# J1071 - Patient Provided



## brinasmiles (May 4, 2016)

I work in an internal medicine private practice. Our patients come in with their own prescription for testosterone and will inject it for them. I know to bill J1071, however, I receive an automatic response of  "Advice: Additional Procedure Code or Information Required [5077]." Should I still bill J1071 if the patient provided their own, or should I just add in the note line that patient provided medication?

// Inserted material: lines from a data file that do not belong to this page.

(** The quotient [1 / 49] computed in binary64 is below the real number
    1/49: that age has not reached the zero of the decay, and the score
    is the small remainder. *)
Example compute_T_just_before_full_decay :
  (Spec.units (1 / 49) * Spec.units 49 < Spec.units 1 * Spec.units 1)%Z
  /\ (1 / 49) * 49 = 0.9999999999999999
  /\ compute_T (1 / 49) 0 49 = Return 1.1102230246251565e-16.
Proof. repeat split; vm_compute; reflexivity. Qed.

(** A verification count for which [compute_S] returns no value: 2^1024
    and its opposite do not convert to a float.  The integer
    2^1024 - 2^970 - 1 still converts, and there the score is the one of
    five verifications. *)
Lemma compute_S_returns_nothing_for_a_large_count :
  compute_S 0.8 0.9 (2 ^ 1024) = Raise IntTooLarge
  /\ compute_S 0.8 0.9 (- 2 ^ 1024) = Raise IntTooLarge
  /\ compute_S 0.8 0.9 (2 ^ 1024 - 2 ^ 970 - 1) = Return 0.9500000000000001.
Proof. repeat split; vm_compute; reflexivity. Qed.

(** C7 (as amended): for every pair of ratings, [compute_S] returns the
    average of the two ratings plus the verification bonus
    [min(verification_count * 0.02, 0.1)], clamped to at most 1.0,
    whenever the count converts to a float, as every count from
    [- max_float_int] to [max_float_int] does; for a count that does not
    convert, as every count of magnitude 2^1024 or more, it returns no
    value and ends with the overflow error.  The bonus never exceeds 0.1
    and nothing clamps the score from below. *)
Theorem compute_S_formula :
  (forall credibility_score source_reputation verification_count,
      compute_S credibility_score source_reputation verification_count
      = match float_of_int verification_count with
        | Return count =>
            Return (Py.min ((credibility_score + source_reputation) / 2
                            + Py.min (count * 0.02) 0.1) 1.0)
        | Raise _ => Raise IntTooLarge
        end)
  /\ (forall credibility_score source_reputation verification_count,
        (- max_float_int <= verification_count <= max_float_int)%Z ->
        returns (compute_S credibility_score source_reputation verification_count) = true)
  /\ (forall credibility_score source_reputation verification_count,
        (2 ^ 1024 <= Z.abs verification_count)%Z ->
        compute_S credibility_score source_reputation verification_count
        = Raise IntTooLarge)
  /\ (forall scaled, (0.1 <? Py.min scaled 0.1) = false)
  /\ (forall sum, (1 <? Py.min sum 1.0) = false)
  /\ compute_S (-1) (-1) 0 = Return (-1).
Proof.
  split; [|split; [|split]].
  - intros credibility_score source_reputation verification_count.
    unfold compute_S, int_mul.
    destruct (float_of_int verification_count) as [count|e] eqn:E; cbn [bind];
      [reflexivity | rewrite (float_of_int_error verification_count e E); reflexivity].
  - intros credibility_score source_reputation verification_count H.
    apply float_of_int_returns in H. unfold compute_S, int_mul.
    destruct (float_of_int verification_count) as [count|e]; [reflexivity | discriminate].
  - intros credibility_score source_reputation verification_count H.
    unfold compute_S, int_mul. rewrite (float_of_int_overflows verification_count H).
    reflexivity.
  - split; [intros; apply min_never_above|].
    split; [intros; apply min_never_above|]. vm_compute. reflexivity.
Qed.

Lemma compute_S_formula_witness :
  (- max_float_int <= 5 <= max_float_int)%Z
  /\ returns (compute_S 0.8 0.9 5) = true.
Proof.
  assert (H : (- max_float_int <= 5 <= max_float_int)%Z)
    by (split; vm_compute; discriminate).
  split; [exact H|].
  exact (proj1 (proj2 compute_S_formula) 0.8 0.9 5%Z H).
Defined.

(** C8: [compute_C] is the average of the two ratings minus the bias
    penalty, clamped to a minimum of 0.0; nothing clamps it from above. *)
Theorem compute_C_formula :
  (forall accuracy completeness bias_score,
      compute_C accuracy completeness bias_score
      = Spec.compute_C_spec accuracy completeness bias_score)
  /\ (forall difference, (Py.max difference 0.0 <? 0) = false)
  /\ compute_C 2 2 0 = 2.
Proof.
  split; [reflexivity|]. split; [intros; apply max_never_below|].
  vm_compute. reflexivity.
Qed.

(** An update count within the documented domain, an integer that is not
    negative, for which [compute_T] returns no value. *)
Lemma compute_T_count_too_large :
  Spec.nonneg_real 1 /\ (0 <= 2 ^ 1024)%Z /\ Spec.nonneg_real 0.05
  /\ compute_T 1 (2 ^ 1024) 0.05 = Raise IntTooLarge.
Proof.
  split; [split; reflexivity|]. split; [apply Z.pow_nonneg; lia|].
  split; [split; reflexivity|]. vm_compute. reflexivity.
Qed.

(** C9 (as amended): on inputs within the documented domains whose integer
    counts convert to a float, each of [compute_S], [compute_C] and
    [compute_T] returns a value in [0.0, 1.0]. *)
Theorem sub_scores_in_unit_interval
    (credibility_score source_reputation : float) (verification_count : Z)
    (accuracy completeness bias_score : float)
    (age_days : float) (update_frequency : Z) (relevance_decay : float) :
  Spec.in_unit credibility_score -> Spec.in_unit source_reputation ->
  (0 <= verification_count)%Z -> returns (float_of_int verification_count) = true ->
  Spec.in_unit accuracy -> Spec.in_unit completeness -> Spec.in_unit bias_score ->
  Spec.nonneg_real age_days -> (0 <= update_frequency)%Z ->
  returns (float_of_int update_frequency) = true -> Spec.nonneg_real relevance_decay ->
  (exists v, compute_S credibility_score source_reputation verification_count = Return v
             /\ Spec.in_unit v)
  /\ Spec.in_unit (compute_C accuracy completeness bias_score)
  /\ (exists v, compute_T age_days update_frequency relevance_decay = Return v
                /\ Spec.in_unit v).
Proof.
  intros Hc Hr Hn Rn Ha Hk Hb Hage Hu Ru Hd.
  apply returns_Return in Rn, Ru. destruct Rn as [x Ex], Ru as [y Ey].
  split; [|split].
  - unfold compute_S, int_mul. rewrite Ex. cbn [bind].
    eexists. split; [reflexivity|].
    apply min_one_in_unit, add_nonneg.
    + apply half_sum_in_unit; assumption.
    + apply min_nonneg; [|reflexivity].
      apply (scaled_nonneg verification_count); [assumption | assumption |].
      split; reflexivity.
  - unfold compute_C. apply max_zero_in_unit, sub_le_one; [|assumption].
    apply half_sum_in_unit; assumption.
  - unfold compute_T, int_mul. rewrite Ey. cbn [bind].
    eexists. split; [reflexivity|].
    apply min_one_in_unit, add_nonneg.
    + apply max_zero_nonneg, one_minus_not_nan, mul_nonneg; assumption.
    + apply min_nonneg; [|reflexivity].
      apply (scaled_nonneg update_frequency); [assumption | assumption |].
      split; reflexivity.
Qed.

Lemma sub_scores_in_unit_interval_witness :
  (exists v, compute_S 0.8 0.9 5 = Return v /\ Spec.in_unit v)
  /\ Spec.in_unit (compute_C 0.9 0.8 0.1)
  /\ (exists v, compute_T 10 2 0.05 = Return v /\ Spec.in_unit v).
Proof.
  apply (sub_scores_in_unit_interval 0.8 0.9 5 0.9 0.8 0.1 10 2 0.05);
    try (split; reflexivity); try reflexivity; lia.
Defined.

(** A count of at least five for which [compute_S] returns no value,
    while it returns 0.6 for five verifications. *)
Lemma compute_S_count_too_large :
  (5 <= 2 ^ 2000)%Z
  /\ compute_S 0.5 0.5 (2 ^ 2000) = Raise IntTooLarge
  /\ compute_S 0.5 0.5 5 = Return 0.6.
Proof.
  split; [|split; vm_compute; reflexivity].
  apply Z.le_trans with (2 ^ 3)%Z; [vm_compute; discriminate|].
  apply Z.pow_le_mono_r; lia.
Qed.

(** C10 (as amended): for every count of at least five that converts to a
    float, [compute_S] returns what it returns for five verifications:
    the bonus has reached its cap of 0.1. *)
Theorem verification_bonus_saturates
    (credibility_score source_reputation : float) (verification_count : Z) :
  (5 <= verification_count)%Z ->
  returns (float_of_int verification_count) = true ->
  compute_S credibility_score source_reputation verification_count
  = compute_S credibility_score source_reputation 5.
Proof.
  intros Hn Rn. apply returns_Return in Rn. destruct Rn as [x Ex].
  unfold compute_S, int_mul. rewrite Ex.
  change (float_of_int 5) with (Return 5). cbn [bind].
  rewrite (bonus_saturates verification_count x Hn Ex).
  change (Py.min (5 * 0.02) 0.1) with 0.1. reflexivity.
Qed.

Lemma verification_bonus_saturates_witness :
  compute_S 0.8 0.9 8 = compute_S 0.8 0.9 5.
Proof.
  apply (verification_bonus_saturates 0.8 0.9 8); [lia | reflexivity].
Defined.

(** ** Further properties of the scoring functions *)

(** *** The weight check *)

Import B64 Rounding Units Nearest Values Order.

Lemma sub_one_not_nan (W : float) : ~ is_NaN W -> ~ is_NaN (W - 1).
Proof.
  intros H. apply sub_not_nan; [assumption | discriminate |].
  pose proof (fval_bounds W). pose proof (finite_bounds_lt 1 I).
  destruct (Z.eq_dec (fval W) (- 2 ^ 2100)); [right | left]; zlia.
Qed.

Lemma above_greatest_accepted (W : float) :
  ~ is_NaN W -> (fval greatest_accepted_sum < fval W)%Z -> (fval 1.01 <= fval W)%Z.
Proof.
  intros HW H. apply ltb_fval in H; [|discriminate|assumption].
  rewrite ltb_spec in H.
  change (Prim2SF greatest_accepted_sum) with (S754_finite false 4548635623644200 (-52)) in H.
  apply SFlt_succ in H.
  change (S754_finite false (4548635623644200 + 1) (-52)) with (Prim2SF 1.01) in H.
  rewrite <- leb_spec in H. apply leb_fval in H; [assumption | discriminate | assumption].
Qed.

Lemma below_least_accepted (W : float) :
  ~ is_NaN W -> (fval W < fval least_accepted_sum)%Z -> (fval W <= fval 0.99)%Z.
Proof.
  intros HW H. apply ltb_fval in H; [|assumption|discriminate].
  rewrite ltb_spec in H.
  change (Prim2SF least_accepted_sum) with (S754_finite false (8917127262193582 + 1) (-53)) in H.
  apply SFlt_pred in H.
  change (S754_finite false 8917127262193582 (-53)) with (Prim2SF 0.99) in H.
  rewrite <- leb_spec in H. apply leb_fval in H; [assumption | assumption | discriminate].
Qed.

(** The difference of a constant and 1.0, by value. *)
Ltac const_minus_one c :=
  let H := fresh "E" in
  assert (H : fval (c - 1) = rnd (fval c - 2 ^ 1074) 1)
    by (rewrite <- fval_1; apply fval_sub; vm_compute; discriminate).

I feel silly asking this, but I truly don't know. I am slowly being trained into billing at my office on top of what I already do and I haven't had the opportunity to take any classes for this yet, so I could really use the help. 


Thank you!


----------



## heathbar0207 (May 4, 2016)

I used to work for Primary Care and we DID NOT bill the medicine code (J1071) in this situation - only billed 96372 (the admin code).  I think it hit an edit stating the JCode for the medicine was missing and a billable charge but if the patient has their own medicine then you can NOT bill that code because the patient paid and brought it in - the office did not provide it and therefor is not billable.


----------



## brinasmiles (May 4, 2016)

Thank you, 

I assumed as much not to bill the Jcode. So I should be okay with just noting in the line note that the patient has provided the medication and we injected the 1ml in office for the patient.


----------



## mitchellde (May 4, 2016)

brinasmiles said:


> Thank you,
> 
> I assumed as much not to bill the Jcode. So I should be okay with just noting in the line note that the patient has provided the medication and we injected the 1ml in office for the patient.



You can list the J code with a $.01 charge that you adjust off.   we do it this way and then the admin code is paid.  However if the drug is not a covered drug or the medical necessity is not there, then the admin will not be paid.


----------



## ssharp (May 5, 2016)

*injections*

We have our system to where you put in the medication code but it comes up as a zero charge and then 96372 code. There are some insurances that wont take it and we just put a note in the system stating medication was provided by the patient and the 96372 code has the diagnosis for the reason of the medication


----------